### Instructions for the task
Would you retype every line below without changing anything?

### Extracted material
(** * de-ghoster: the match-scoring engine of [src/services/job_matcher.py]

    A shallow embedding of [JobMatcher] and of the records of
    [src/models/data_models.py].

    Conventions of the embedding.
    - A Python [float] is an exact rational ([Q]); rounding is not modelled.
      A Python [int] is a [Z]; [int * float] injects the integer.
    - A Python [str] is a [string] of ASCII characters; [lower()] folds
      [A-Z], [strip()] trims the ASCII white space Python trims.
    - A call that may raise returns an [outcome]: a value, or the message
      [str(e)] of the exception.
    - [np.std(xs) > t] (population standard deviation, a square root) is
      decided on the variance, [t*t < var xs]; the equivalence over the
      reals is [std_exceeds_real].
    - The TF-IDF vectorizer and the cosine of scikit-learn, and the LLM
      chain, are external: they are parameters of the development. *)

From Stdlib Require Import ZArith QArith Qminmax Qreals Reals Lra Lqa Lia.
From Stdlib Require Import List String Ascii Bool.
Import ListNotations.

Local Open Scope Q_scope.

(* ------------------------------------------------------------------ *)
(** ** Python primitives *)

Module Py.

(** The result of a call: [return v] or [raise e], [e] kept as [str(e)]. *)
Inductive outcome (A : Type) : Type :=
| Returned (v : A)
| Raised (msg : string).

Arguments Returned {A} v.
Arguments Raised {A} msg.

Definition bind {A B} (c : outcome A) (k : A -> outcome B) : outcome B :=
  match c with
  | Returned v => k v
  | Raised msg => Raised msg
  end.

(** [a < b] and [a <= b] on floats, as booleans. *)
Definition Qltb (a b : Q) : bool := negb (Qle_bool b a).
Definition Qleb (a b : Q) : bool := Qle_bool a b.

(** The builtin [min(a, b)]: keeps [a] unless [b < a]. *)
Definition min (a b : Q) : Q := if Qltb b a then b else a.

(** The builtin [max(a, b)]: keeps [a] unless [b > a]. *)
Definition max (a b : Q) : Q := if Qltb a b then b else a.

(** [a / b] on two ints: a float, or [ZeroDivisionError]. *)
Definition truediv (a b : Z) : outcome Q :=
  if (b =? 0)%Z then Raised "division by zero"
  else Returned (inject_Z a / inject_Z b).

(** [int(x)] on a float truncates toward zero. *)
Definition int (x : Q) : Z := Z.quot (Qnum x) (Zpos (Qden x)).

(** [str(n)] on an int. *)
Fixpoint digits (fuel : nat) (n : N) (acc : string) : string :=
  match fuel with
  | O => acc
  | S fuel' =>
      let d := ascii_of_N (48 + N.modulo n 10) in
      let q := N.div n 10 in
      if (q =? 0)%N then String d acc else digits fuel' q (String d acc)
  end.

Definition str_of_int (n : Z) : string :=
  let body := digits (S (N.to_nat (N.log2 (Z.abs_N n)))) (Z.abs_N n) EmptyString in
  if (n <? 0)%Z then String "-"%char body else body.

(** [c.lower()] on one character. *)
Definition lower_char (c : ascii) : ascii :=
  let n := N_of_ascii c in
  if ((65 <=? n) && (n <=? 90))%N then ascii_of_N (n + 32) else c.

(** [s.lower()]. *)
Fixpoint lower (s : string) : string :=
  match s with
  | EmptyString => EmptyString
  | String c r => String (lower_char c) (lower r)
  end.

(** The characters [str.strip()] removes. *)
Definition is_space (c : ascii) : bool :=
  let n := N_of_ascii c in
  ((9 <=? n) && (n <=? 13) || (28 <=? n) && (n <=? 32))%N.

Fixpoint lstrip (s : string) : string :=
  match s with
  | EmptyString => EmptyString
  | String c r => if is_space c then lstrip r else s
  end.

Fixpoint rstrip (s : string) : string :=
  match s with
  | EmptyString => EmptyString
  | String c r =>
      match rstrip r with
      | EmptyString => if is_space c then EmptyString else String c EmptyString
      | r' => String c r'
      end
  end.

(** [s.strip()]. *)
Definition strip (s : string) : string := rstrip (lstrip s).

(** [needle in hay] on strings. *)
Fixpoint isin (needle hay : string) : bool :=
  if String.prefix needle hay then true
  else match hay with
       | EmptyString => false
       | String _ rest => isin needle rest
       end.

(** [sep.join(items)]. *)
Fixpoint join (sep : string) (items : list string) : string :=
  match items with
  | [] => EmptyString
  | [x] => x
  | x :: rest => (x ++ sep ++ join sep rest)%string
  end.

(** Truthiness of a [str] and of a [list]. *)
Definition truthy_str (s : string) : bool :=
  match s with EmptyString => false | _ => true end.

Definition truthy_list {A} (l : list A) : bool :=
  match l with [] => false | _ => true end.

(** [len(l)] as an int. *)
Definition len {A} (l : list A) : Z := Z.of_nat (List.length l).

(** [any(p(k) for k in keywords)]. *)
Definition any {A} (p : A -> bool) (l : list A) : bool := existsb p l.

(** Population variance of a list of floats, the square of [np.std]. *)
Definition mean (xs : list Q) : Q :=
  fold_right Qplus 0 xs / inject_Z (len xs).

Definition var (xs : list Q) : Q :=
  let m := mean xs in
  mean (map (fun x => (x - m) * (x - m)) xs).

(** [np.std(xs) > t], for a threshold [t >= 0]. *)
Definition std_exceeds (xs : list Q) (t : Q) : bool := Qltb (t * t) (var xs).

End Py.

Import Py.

(* ------------------------------------------------------------------ *)
(** ** Data model ([src/models/data_models.py]) *)

Inductive RecommendationStatus : Type := APPLY | SKIP | MAYBE.

Module CVData.
Record t : Type := mk {
  id : string;
  name : string;
  content : string;
  skills : list string;
  experience_years : Z;
  education : list string;
  certifications : list string;
  job_titles : list string;
  industries : list string
}.
End CVData.

Module JobPosting.
Record t : Type := mk {
  id : string;
  url : string;
  title : string;
  company : string;
  location : string;
  description : string;
  requirements : list string;
  skills_required : list string;
  experience_required : Z;
  industry : option string
}.
End JobPosting.

Module MatchScore.
Record t : Type := mk {
  qualification_score : Q;
  competition_score : Q;
  strategic_score : Q;
  overall_score : Q;
  confidence : Q
}.

(** [Field(ge=0, le=100)]. *)
Definition in_range (x : Q) : bool := Qleb 0 x && Qleb x 100.

(** The constructor of the pydantic model: it validates every field and
    raises [ValidationError] when one is out of range. *)
Definition validated (q c s o conf : Q) : outcome t :=
  if in_range q && in_range c && in_range s && in_range o && in_range conf
  then Returned (mk q c s o conf)
  else Raised "validation error for MatchScore".
End MatchScore.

### Solution for this task
(** * de-ghoster: the match-scoring engine of [src/services/job_matcher.py]

    A shallow embedding of [JobMatcher] and of the records of
    [src/models/data_models.py].

    Conventions of the embedding.
    - A Python [float] is an exact rational ([Q]); rounding is not modelled.
      A Python [int] is a [Z]; [int * float] injects the integer.
    - A Python [str] is a [string] of ASCII characters; [lower()] folds
      [A-Z], [strip()] trims the ASCII white space Python trims.
    - A call that may raise returns an [outcome]: a value, or the message
      [str(e)] of the exception.
    - [np.std(xs) > t] (population standard deviation, a square root) is
      decided on the variance, [t*t < var xs]; the equivalence over the
      reals is [std_exceeds_real].
    - The TF-IDF vectorizer and the cosine of scikit-learn, and the LLM
      chain, are external: they are parameters of the development. *)

From Stdlib Require Import ZArith QArith Qminmax Qreals Reals Lra Lqa Lia.
From Stdlib Require Import List String Ascii Bool.
Import ListNotations.

Local Open Scope Q_scope.

(* ------------------------------------------------------------------ *)
(** ** Python primitives *)

Module Py.

(** The result of a call: [return v] or [raise e], [e] kept as [str(e)]. *)
Inductive outcome (A : Type) : Type :=
| Returned (v : A)
| Raised (msg : string).

Arguments Returned {A} v.
Arguments Raised {A} msg.

Definition bind {A B} (c : outcome A) (k : A -> outcome B) : outcome B :=
  match c with
  | Returned v => k v
  | Raised msg => Raised msg
  end.

(** [a < b] and [a <= b] on floats, as booleans. *)
Definition Qltb (a b : Q) : bool := negb (Qle_bool b a).
Definition Qleb (a b : Q) : bool := Qle_bool a b.

(** The builtin [min(a, b)]: keeps [a] unless [b < a]. *)
Definition min (a b : Q) : Q := if Qltb b a then b else a.

(** The builtin [max(a, b)]: keeps [a] unless [b > a]. *)
Definition max (a b : Q) : Q := if Qltb a b then b else a.

(** [a / b] on two ints: a float, or [ZeroDivisionError]. *)
Definition truediv (a b : Z) : outcome Q :=
  if (b =? 0)%Z then Raised "division by zero"
  else Returned (inject_Z a / inject_Z b).

(** [int(x)] on a float truncates toward zero. *)
Definition int (x : Q) : Z := Z.quot (Qnum x) (Zpos (Qden x)).

(** [str(n)] on an int. *)
Fixpoint digits (fuel : nat) (n : N) (acc : string) : string :=
  match fuel with
  | O => acc
  | S fuel' =>
      let d := ascii_of_N (48 + N.modulo n 10) in
      let q := N.div n 10 in
      if (q =? 0)%N then String d acc else digits fuel' q (String d acc)
  end.

Definition str_of_int (n : Z) : string :=
  let body := digits (S (N.to_nat (N.log2 (Z.abs_N n)))) (Z.abs_N n) EmptyString in
  if (n <? 0)%Z then String "-"%char body else body.

(** [c.lower()] on one character. *)
Definition lower_char (c : ascii) : ascii :=
  let n := N_of_ascii c in
  if ((65 <=? n) && (n <=? 90))%N then ascii_of_N (n + 32) else c.

(** [s.lower()]. *)
Fixpoint lower (s : string) : string :=
  match s with
  | EmptyString => EmptyString
  | String c r => String (lower_char c) (lower r)
  end.

(** The characters [str.strip()] removes. *)
Definition is_space (c : ascii) : bool :=
  let n := N_of_ascii c in
  ((9 <=? n) && (n <=? 13) || (28 <=? n) && (n <=? 32))%N.

Fixpoint lstrip (s : string) : string :=
  match s with
  | EmptyString => EmptyString
  | String c r => if is_space c then lstrip r else s
  end.

Fixpoint rstrip (s : string) : string :=
  match s with
  | EmptyString => EmptyString
  | String c r =>
      match rstrip r with
      | EmptyString => if is_space c then EmptyString else String c EmptyString
      | r' => String c r'
      end
  end.

(** [s.strip()]. *)
Definition strip (s : string) : string := rstrip (lstrip s).

(** [needle in hay] on strings. *)
Fixpoint isin (needle hay : string) : bool :=
  if String.prefix needle hay then true
  else match hay with
       | EmptyString => false
       | String _ rest => isin needle rest
       end.

(** [sep.join(items)]. *)
Fixpoint join (sep : string) (items : list string) : string :=
  match items with
  | [] => EmptyString
  | [x] => x
  | x :: rest => (x ++ sep ++ join sep rest)%string
  end.

(** Truthiness of a [str] and of a [list]. *)
Definition truthy_str (s : string) : bool :=
  match s with EmptyString => false | _ => true end.

Definition truthy_list {A} (l : list A) : bool :=
  match l with [] => false | _ => true end.

(** [len(l)] as an int. *)
Definition len {A} (l : list A) : Z := Z.of_nat (List.length l).

(** [any(p(k) for k in keywords)]. *)
Definition any {A} (p : A -> bool) (l : list A) : bool := existsb p l.

(** Population variance of a list of floats, the square of [np.std]. *)
Definition mean (xs : list Q) : Q :=
  fold_right Qplus 0 xs / inject_Z (len xs).

Definition var (xs : list Q) : Q :=
  let m := mean xs in
  mean (map (fun x => (x - m) * (x - m)) xs).

(** [np.std(xs) > t], for a threshold [t >= 0]. *)
Definition std_exceeds (xs : list Q) (t : Q) : bool := Qltb (t * t) (var xs).

End Py.

Import Py.

(* ------------------------------------------------------------------ *)
(** ** Data model ([src/models/data_models.py]) *)

Inductive RecommendationStatus : Type := APPLY | SKIP | MAYBE.

Module CVData.
Record t : Type := mk {
  id : string;
  name : string;
  content : string;
  skills : list string;
  experience_years : Z;
  education : list string;
  certifications : list string;
  job_titles : list string;
  industries : list string
}.
End CVData.

Module JobPosting.
Record t : Type := mk {
  id : string;
  url : string;
  title : string;
  company : string;
  location : string;
  description : string;
  requirements : list string;
  skills_required : list string;
  experience_required : Z;
  industry : option string
}.
End JobPosting.

Module MatchScore.
Record t : Type := mk {
  qualification_score : Q;
  competition_score : Q;
  strategic_score : Q;
  overall_score : Q;
  confidence : Q
}.

(** [Field(ge=0, le=100)]. *)
Definition in_range (x : Q) : bool := Qleb 0 x && Qleb x 100.

(** The constructor of the pydantic model: it validates every field and
    raises [ValidationError] when one is out of range. *)
Definition validated (q c s o conf : Q) : outcome t :=
  if in_range q && in_range c && in_range s && in_range o && in_range conf
  then Returned (mk q c s o conf)
  else Raised "validation error for MatchScore".
End MatchScore.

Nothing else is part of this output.